** Data extracts follows **

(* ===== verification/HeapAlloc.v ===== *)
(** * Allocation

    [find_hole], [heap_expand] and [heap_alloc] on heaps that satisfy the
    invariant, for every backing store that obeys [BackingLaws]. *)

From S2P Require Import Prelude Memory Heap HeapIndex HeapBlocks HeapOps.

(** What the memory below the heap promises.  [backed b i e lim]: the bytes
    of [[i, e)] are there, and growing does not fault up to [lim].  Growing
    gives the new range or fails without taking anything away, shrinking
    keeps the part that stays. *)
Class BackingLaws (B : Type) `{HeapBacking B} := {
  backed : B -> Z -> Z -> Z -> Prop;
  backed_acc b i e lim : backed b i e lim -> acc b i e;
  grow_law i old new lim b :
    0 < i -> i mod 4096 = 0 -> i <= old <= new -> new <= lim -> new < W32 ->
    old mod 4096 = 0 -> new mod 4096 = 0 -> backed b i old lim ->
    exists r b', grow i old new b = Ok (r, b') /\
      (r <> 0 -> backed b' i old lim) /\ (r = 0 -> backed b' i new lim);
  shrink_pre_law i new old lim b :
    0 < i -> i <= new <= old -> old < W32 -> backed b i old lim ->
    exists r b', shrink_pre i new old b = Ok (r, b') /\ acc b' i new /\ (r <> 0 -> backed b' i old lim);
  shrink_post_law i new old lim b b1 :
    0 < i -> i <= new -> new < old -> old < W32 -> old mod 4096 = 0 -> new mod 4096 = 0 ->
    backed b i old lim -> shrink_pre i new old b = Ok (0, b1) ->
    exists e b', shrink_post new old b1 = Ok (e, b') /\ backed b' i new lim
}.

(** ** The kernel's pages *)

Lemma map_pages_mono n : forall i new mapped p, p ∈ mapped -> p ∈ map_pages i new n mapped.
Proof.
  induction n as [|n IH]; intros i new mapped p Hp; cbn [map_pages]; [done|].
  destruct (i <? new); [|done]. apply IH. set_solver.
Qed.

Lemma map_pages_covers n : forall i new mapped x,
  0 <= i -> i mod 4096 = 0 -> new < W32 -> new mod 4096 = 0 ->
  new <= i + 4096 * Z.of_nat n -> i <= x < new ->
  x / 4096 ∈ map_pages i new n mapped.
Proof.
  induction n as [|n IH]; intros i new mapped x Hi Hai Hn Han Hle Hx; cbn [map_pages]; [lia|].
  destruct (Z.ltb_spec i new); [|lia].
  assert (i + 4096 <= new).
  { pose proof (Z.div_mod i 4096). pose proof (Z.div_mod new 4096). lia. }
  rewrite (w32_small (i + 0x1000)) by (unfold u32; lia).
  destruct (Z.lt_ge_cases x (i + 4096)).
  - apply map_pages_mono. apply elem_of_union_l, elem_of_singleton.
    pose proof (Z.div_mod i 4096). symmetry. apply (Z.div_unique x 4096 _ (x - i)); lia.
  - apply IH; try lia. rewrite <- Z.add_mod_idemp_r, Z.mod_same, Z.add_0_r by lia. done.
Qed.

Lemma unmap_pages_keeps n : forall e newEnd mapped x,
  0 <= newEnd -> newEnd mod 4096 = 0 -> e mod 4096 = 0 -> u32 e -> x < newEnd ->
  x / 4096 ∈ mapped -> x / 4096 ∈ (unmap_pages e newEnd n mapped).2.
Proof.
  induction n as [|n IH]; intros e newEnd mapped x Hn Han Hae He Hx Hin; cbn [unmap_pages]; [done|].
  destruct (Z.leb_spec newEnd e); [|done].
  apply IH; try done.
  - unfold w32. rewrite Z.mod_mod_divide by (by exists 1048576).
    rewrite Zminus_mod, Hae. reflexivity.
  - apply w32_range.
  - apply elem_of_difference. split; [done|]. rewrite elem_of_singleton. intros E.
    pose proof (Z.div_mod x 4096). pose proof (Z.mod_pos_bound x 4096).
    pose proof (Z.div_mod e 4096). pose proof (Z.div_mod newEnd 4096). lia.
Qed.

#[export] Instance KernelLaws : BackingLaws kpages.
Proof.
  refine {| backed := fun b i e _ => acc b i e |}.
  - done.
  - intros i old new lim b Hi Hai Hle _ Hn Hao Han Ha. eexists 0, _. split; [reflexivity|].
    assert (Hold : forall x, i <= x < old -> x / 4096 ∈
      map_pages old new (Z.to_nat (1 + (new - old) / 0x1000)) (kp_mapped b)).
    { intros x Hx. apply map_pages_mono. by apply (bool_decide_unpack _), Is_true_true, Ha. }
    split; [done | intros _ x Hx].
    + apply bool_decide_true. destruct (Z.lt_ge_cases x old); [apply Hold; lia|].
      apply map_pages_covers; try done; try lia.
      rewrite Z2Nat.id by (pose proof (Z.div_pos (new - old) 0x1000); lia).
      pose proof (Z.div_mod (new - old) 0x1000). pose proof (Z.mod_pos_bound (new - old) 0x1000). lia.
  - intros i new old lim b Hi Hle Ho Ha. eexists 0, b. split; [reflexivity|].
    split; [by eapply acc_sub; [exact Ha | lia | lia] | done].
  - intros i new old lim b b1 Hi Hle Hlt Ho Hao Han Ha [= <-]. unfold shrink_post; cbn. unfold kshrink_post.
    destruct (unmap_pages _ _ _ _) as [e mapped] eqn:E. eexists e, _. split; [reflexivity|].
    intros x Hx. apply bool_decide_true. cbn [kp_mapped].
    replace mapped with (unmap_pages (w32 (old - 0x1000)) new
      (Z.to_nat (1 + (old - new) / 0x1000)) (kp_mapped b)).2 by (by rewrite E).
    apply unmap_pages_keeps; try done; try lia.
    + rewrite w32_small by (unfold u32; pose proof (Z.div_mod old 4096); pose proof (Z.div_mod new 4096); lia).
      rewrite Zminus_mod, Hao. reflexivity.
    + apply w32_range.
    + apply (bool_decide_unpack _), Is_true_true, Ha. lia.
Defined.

** End of Data extracts **

■ **Your instructions**
Only lines that contain "newEnd" are needed, so copy each of them from the data.

■ **Task answer**
Lemma unmap_pages_keeps n : forall e newEnd mapped x,
  0 <= newEnd -> newEnd mod 4096 = 0 -> e mod 4096 = 0 -> u32 e -> x < newEnd ->
  x / 4096 ∈ mapped -> x / 4096 ∈ (unmap_pages e newEnd n mapped).2.
  induction n as [|n IH]; intros e newEnd mapped x Hn Han Hae He Hx Hin; cbn [unmap_pages]; [done|].
  destruct (Z.leb_spec newEnd e); [|done].
    pose proof (Z.div_mod e 4096). pose proof (Z.div_mod newEnd 4096). lia.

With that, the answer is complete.